*** Opening Given data ***

(** Time passes. *)
Lemma shows_later n now t db m : now <= t -> shows n now db m -> shows n t db (alive t m).
Proof.
  intros Ht [H1 H2 H3 H4]. split; try done.
  - intros k o Hl. apply (H3 k). revert Hl. unfold live, expired. destruct (exps db !! k) as [w|]; [|done].
    destruct (Z.ltb_spec w t), (Z.ltb_spec w now); (done || lia).
  - intros k. unfold alive. rewrite (entry_alive now t) by done. specialize (H4 k).
    destruct (entry now db k) as [[o e]|]; cbn in H4 |- *.
    + destruct (over t e) eqn:Eo; cbn.
      * apply map_lookup_filter_None. right. intros x Hx. rewrite H4 in Hx. injection Hx as <-. cbn. by rewrite Eo.
      * by apply map_lookup_filter_Some.
    + apply map_lookup_filter_None. by left.
Qed.

Lemma shows_emit n now db m e : shows n now db m -> shows n now (emit db e) m.
Proof. intros [H1 H2 H3 H4]. split; try done. by apply db_ok_emit. Qed.

(** What a lookup finds. *)
Inductive finds (m : keyspace) (k : bytes) : option robj -> Prop :=
  | finds_none : m !! k = None -> finds m k None
  | finds_string o s w : m !! k = Some (VString s, w) -> strobj_ok o -> objval o = Some s ->
      Z.of_nat (length s) <= STRING_MAX -> finds m k (Some o)
  | finds_other o w : m !! k = Some (VOther (oother o), w) -> o_type o <> OBJ_STRING -> finds m k (Some o).

Lemma shows_finds n now db m k : shows n now db m -> finds m k (live now db k).
Proof.
  intros [_ _ H3 H4]. specialize (H3 k). specialize (H4 k). unfold entry in H4.
  destruct (live now db k) as [o|]; cbn in H4; [|by constructor].
  unfold oval in H4. case_bool_decide as Et.
  - destruct (proj1 (H3 o eq_refl) Et) as [Ho Hl]. eapply finds_string; [done|done| |done]. by apply strobj_val.
  - by eapply finds_other.
Qed.
Lemma save_file `{SC : SetConfig} cf hash can_resize now ctime used_mem n dbs ms :
  0 <= n -> now <= LLONG_MAX -> LLONG_MIN <= ctime <= LLONG_MAX -> LLONG_MIN <= used_mem <= LLONG_MAX ->
  Forall2 (good_db SC hash can_resize n now) dbs ms -> Z.of_nat (length dbs) <= 2 ^ 32 ->
  exists body dbs', body_format n now body dbs /\ Forall2 (good_db SC hash can_resize n now) dbs' ms /\
    let file := body ++ le_bytes 8 (cksum_of (rdb_checksum cf) body) in
    forall space, 0 <= space -> exists r,
      rdbSaveRio cf hash can_resize now ctime used_mem dbs (rioInitWithFile [] space) =
        Ok (if Z.of_nat (length file) <=? space then Some (dbs', r) else None) /\ r_file r = file.
Proof.
  intros Hn Hnow Hc Hu Hall Hlen. destruct (save_info cf ctime used_mem Hc Hu) as (aux & Wa & Fa).
  destruct (save_dbs_ok cf hash can_resize now n dbs Hn Hnow ms 0 Hall) as (b & dbs' & Wd & Fd & Hall'); [lia|lia|].
  set (body := rdb_magic ++ aux ++ b ++ [255]).
  assert (Forall byte_ok rdb_magic) as Hmagic by by_compute.
  assert (Forall byte_ok body) as Hbody.
  { repeat apply Forall_app_2; [done|apply Wa|apply Wd|by repeat constructor]. }
  exists body, dbs'. split; [split; [done|]; by exists aux, b|]. split; [done|]. cbn zeta. intros space Hsp.
  set (r0 := if rdb_checksum cf then with_update true (rioInitWithFile [] space) else rioInitWithFile [] space).
  assert (rio_ok r0 /\ r_space r0 = space /\ r_file r0 = [] /\ r_update r0 = rdb_checksum cf /\ r_cksum r0 = 0) as (Hr0 & Es & Ef & Eu & Ec)
    by (unfold r0; destruct (rdb_checksum cf); by repeat split).
  set (sum := cksum_of (rdb_checksum cf) body).
  exists (wrote (wrote r0 body) (le_bytes 8 sum)). split; [|cbn; rewrite Ef; done].
  unfold rdbSaveRio. fold r0. cbv zeta.
  assert (forall k r, rio_ok r -> 0 <= r_space r -> (_ ← rdbWriteRaw rdb_magic; _ ← rdbSaveInfoAuxFields cf ctime used_mem;
      dbs ← save_dbs cf hash can_resize 0 now dbs; _ ← rdbSaveType RDB_OPCODE_EOF; k dbs : io (list (redisDb dict))) r =
      if Z.of_nat (length body) <=? r_space r then k dbs' (wrote r body) else Ok None) as Hrun.
  { intros k r Hr Hs. rewrite <- (run_writes (_ ← rdbWriteRaw rdb_magic; _ ← rdbSaveInfoAuxFields cf ctime used_mem;
      dbs ← save_dbs cf hash can_resize 0 now dbs; _ ← rdbSaveType RDB_OPCODE_EOF; mret dbs) k dbs' body r); [|..|done|done].
    - unfold mbind, io_bind, mret, io_ret. destruct (rdbWriteRaw rdb_magic r) as [[[? r1]|]|]; try done.
      destruct (rdbSaveInfoAuxFields cf ctime used_mem r1) as [[[? r2]|]|]; try done.
      destruct (save_dbs cf hash can_resize 0 now dbs r2) as [[[? r3]|]|]; try done.
      by destruct (rdbSaveType RDB_OPCODE_EOF r3) as [[[? r4]|]|].
    - apply (writes_bind _ _ tt); [by apply writes_rio|]. apply (writes_bind _ _ tt); [done|]. apply (writes_bind _ _ dbs'); [done|].
      apply (writes_bind_l _ _ tt); [by apply save_type|]. apply writes_ret. }
  rewrite Hrun by (rewrite ?Es; done). rewrite Es. rewrite !length_app, length_le_bytes.
  destruct (Z.leb_spec (Z.of_nat (length body)) space); [|rewrite (proj2 (Z.leb_gt _ _)) by lia; done].
  unfold get_cksum at 1. unfold mbind at 1, io_bind at 1.
  assert (r_cksum (wrote r0 body) = sum) as -> by (cbn; unfold sum_after, sum, cksum_of; rewrite Eu, Ec; done).
  rewrite (run_writes _ _ _ _ _ (writes_rio (le_bytes 8 sum) (le_bytes_ok 8 sum))) by (first [by apply wrote_ok|cbn [r_space wrote]; lia]).
  rewrite length_le_bytes. cbn [r_space wrote]. rewrite Es.
  destruct (Z.leb_spec (Z.of_nat 8) (space - Z.of_nat (length body)));
    [rewrite (proj2 (Z.leb_le _ _)) by lia|rewrite (proj2 (Z.leb_gt _ _)) by lia]; done.
Qed.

*** Closing Given data ***

[The problem] Extract exactly and only the lines above from the line containing "assert (rio_ok r0" through the line containing "assert (forall k", both end lines included.

[Answer box]
  assert (rio_ok r0 /\ r_space r0 = space /\ r_file r0 = [] /\ r_update r0 = rdb_checksum cf /\ r_cksum r0 = 0) as (Hr0 & Es & Ef & Eu & Ec)
    by (unfold r0; destruct (rdb_checksum cf); by repeat split).
  set (sum := cksum_of (rdb_checksum cf) body).
  exists (wrote (wrote r0 body) (le_bytes 8 sum)). split; [|cbn; rewrite Ef; done].
  unfold rdbSaveRio. fold r0. cbv zeta.
  assert (forall k r, rio_ok r -> 0 <= r_space r -> (_ ← rdbWriteRaw rdb_magic; _ ← rdbSaveInfoAuxFields cf ctime used_mem;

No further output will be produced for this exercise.